Mary turned to their visitors and her wings ruffled. “Don’t mind him, he’s always such a grouch,” she said. A look of concern came over her face as her motherly instincts seemed to kick in. “Oh, you poor dear,” she said to the shivering Terra. “Come and sit by the fire, and I’ll get you a blanket.” She glanced up at Isengrim. “You too,” she added reluctantly.
She began to tug the remaining sacks out of the way, but Isengrim shoved them aside with little effort. He carefully set Terra down in front of the hearth, on a rug made from woven rags, being mindful of her wound, before easing himself down next to her. He kept an arm around her as he stared intently into the fire, tense and ears forward, but not showing any signs of aggression.
“Is it really gone?” the Techo piped up from the corner.
“Hush now, Nan,” Mary said as she gathered blankets from the beds. “Don’t disturb our guests.”
“It’s okay,” Terra said with a smile. “She’s no trouble at all.
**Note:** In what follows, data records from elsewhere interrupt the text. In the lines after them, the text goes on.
(* ===== verification/Control.v ===== *)
(** * Control policy for one OBS domain

    [native/src/control.rs]: the advisory control lease, the take lock and the
    live-action confirmation gate.  A [ControlDomain] is the state; [claim],
    [release], [status], [set_take_lock] and [evaluate] are its operations,
    each returning its answer with the next state. *)
From Stdlib Require Import SpecFloat.
From S2P Require Import Prelude Json.

Definition UNIDENTIFIED : string := "an unidentified client".
Definition CLIENT_INFO : string := "io.modelcontextprotocol/clientInfo".
Definition CLIENT_CAPABILITIES : string := "io.modelcontextprotocol/clientCapabilities".

(** ** Caller identity *)

Record CallerContext := {
  http_client_id : option Value;
  envelope : option Value;
  legacy_name : option string
}.

Definition non_empty (o : option string) : option string :=
  opt_filter (fun name => negb (str_is_empty name)) o.

Definition caller_name (context : CallerContext) : string :=
  default UNIDENTIFIED
    (or_else
       (or_else
          (non_empty (http_client_id context >>? as_str))
          (non_empty (envelope context >>? get CLIENT_INFO >>? get "name" >>? as_str)))
       (non_empty (legacy_name context))).

Definition is_identified (name : string) : bool := negb (str_eqb name UNIDENTIFIED).

Definition truthy (value : Value) : bool :=
  match value with
  | Null => false
  | Bool value => value
  | Num _ => is_some_and (as_f64 value) (fun f => negb (f64_eqb f f64_zero))
  | Str value => negb (str_is_empty value)
  | Array _ | Object _ => true
  end.

Definition client_can_elicit (envelope legacy_capabilities : option Value) : bool :=
  match opt_filter truthy (envelope >>? get CLIENT_CAPABILITIES) with
  | Some capabilities => negb (is_none (get "elicitation" capabilities))
  | None => negb (is_none (legacy_capabilities >>? get "elicitation"))
  end.

(** ** Leases *)

Record Lease := {
  holder : string;
  reason : string;
  since : Z;
  expires_at : Z
}.

(** [{:02}] *)
Definition pad2 (n : Z) : string :=
  let digits := pretty (Z.to_N n) in
  if n <? 10 then String.append "0" digits else digits.

Definition description (lease : Lease) : string :=
  let minutes := expires_at lease / 60000 in
  let why := if str_is_empty (reason lease) then ""
             else String.append " (" (String.append (reason lease) ")") in
  join "" [holder lease; " has control"; why; " until ";
           pad2 ((minutes / 60) mod 24); ":"; pad2 (minutes mod 60); " UTC"].

Inductive ClaimOutcome :=
| Claimed (lease : Lease)
| Unidentified
| ClaimHeldBy (lease : Lease).

Inductive ReleaseOutcome :=
| Released
| NoLease
| ReleaseHeldBy (lease : Lease).

Inductive ClaimError :=
| InvalidMinutes
| ReasonTooLong
| ClockOverflow.

Record TakeLock := {
  take_id : string;
  locked : bool
}.

Record ControlDomain := {
  lease : option Lease;
  take : option TakeLock
}.

Definition default_domain : ControlDomain := {| lease := None; take := None |}.

Definition lease_json (l : Lease) : Value :=
  object_of [("holder", str (holder l)); ("reason", str (reason l));
             ("since", num (since l)); ("expiresAt", num (expires_at l))].

Definition text_result (text : string) (is_error : bool) : Value :=
  let result := object_of [("content", Array [object_of [("type", str "text"); ("text", str text)]])] in
  if is_error then set_field "isError" (Bool true) result else result.

Definition claim_tool_result (outcome : ClaimOutcome) : Value :=
  match outcome with
  | Claimed l =>
      set_field "structuredContent" (lease_json l)
        (text_result (String.append (description l) ". Release it with obs-release-control") false)
  | Unidentified =>
      text_result "Not claimed: this client did not identify itself. Over HTTP, connect with a name in the URL, e.g. http://127.0.0.1:<port>/mcp?client=codex" true
  | ClaimHeldBy l => text_result (String.append "Not claimed: " (description l)) true
  end.

Definition release_tool_result (outcome : ReleaseOutcome) : Value :=
  match outcome with
  | Released => text_result "Released control of OBS" false
  | NoLease => text_result "No client has control" false
  | ReleaseHeldBy l => text_result (String.append "Not released: " (description l)) true
  end.

(** The lease in force at [now_ms]; an expired one is dropped from the state. *)
Definition active_lease (self : ControlDomain) (now_ms : Z) : option Lease * ControlDomain :=
  let self :=
    if is_some_and (lease self) (fun l => expires_at l <=? now_ms)
    then {| lease := None; take := take self |}
    else self in
  (lease self, self).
And yep, your king here defeated that monster for good.” Kids were always easier to win over.
Nan threw up her arms and shouted, “Hooray!”
“Oh, joy,” Thomas muttered. “Out of the frying pan and into the fire. I think I’d rather the Monocerous stepped on me.”
“This is all we have,” the Uni said as she draped a thin wool blanket over Terra’s shoulders.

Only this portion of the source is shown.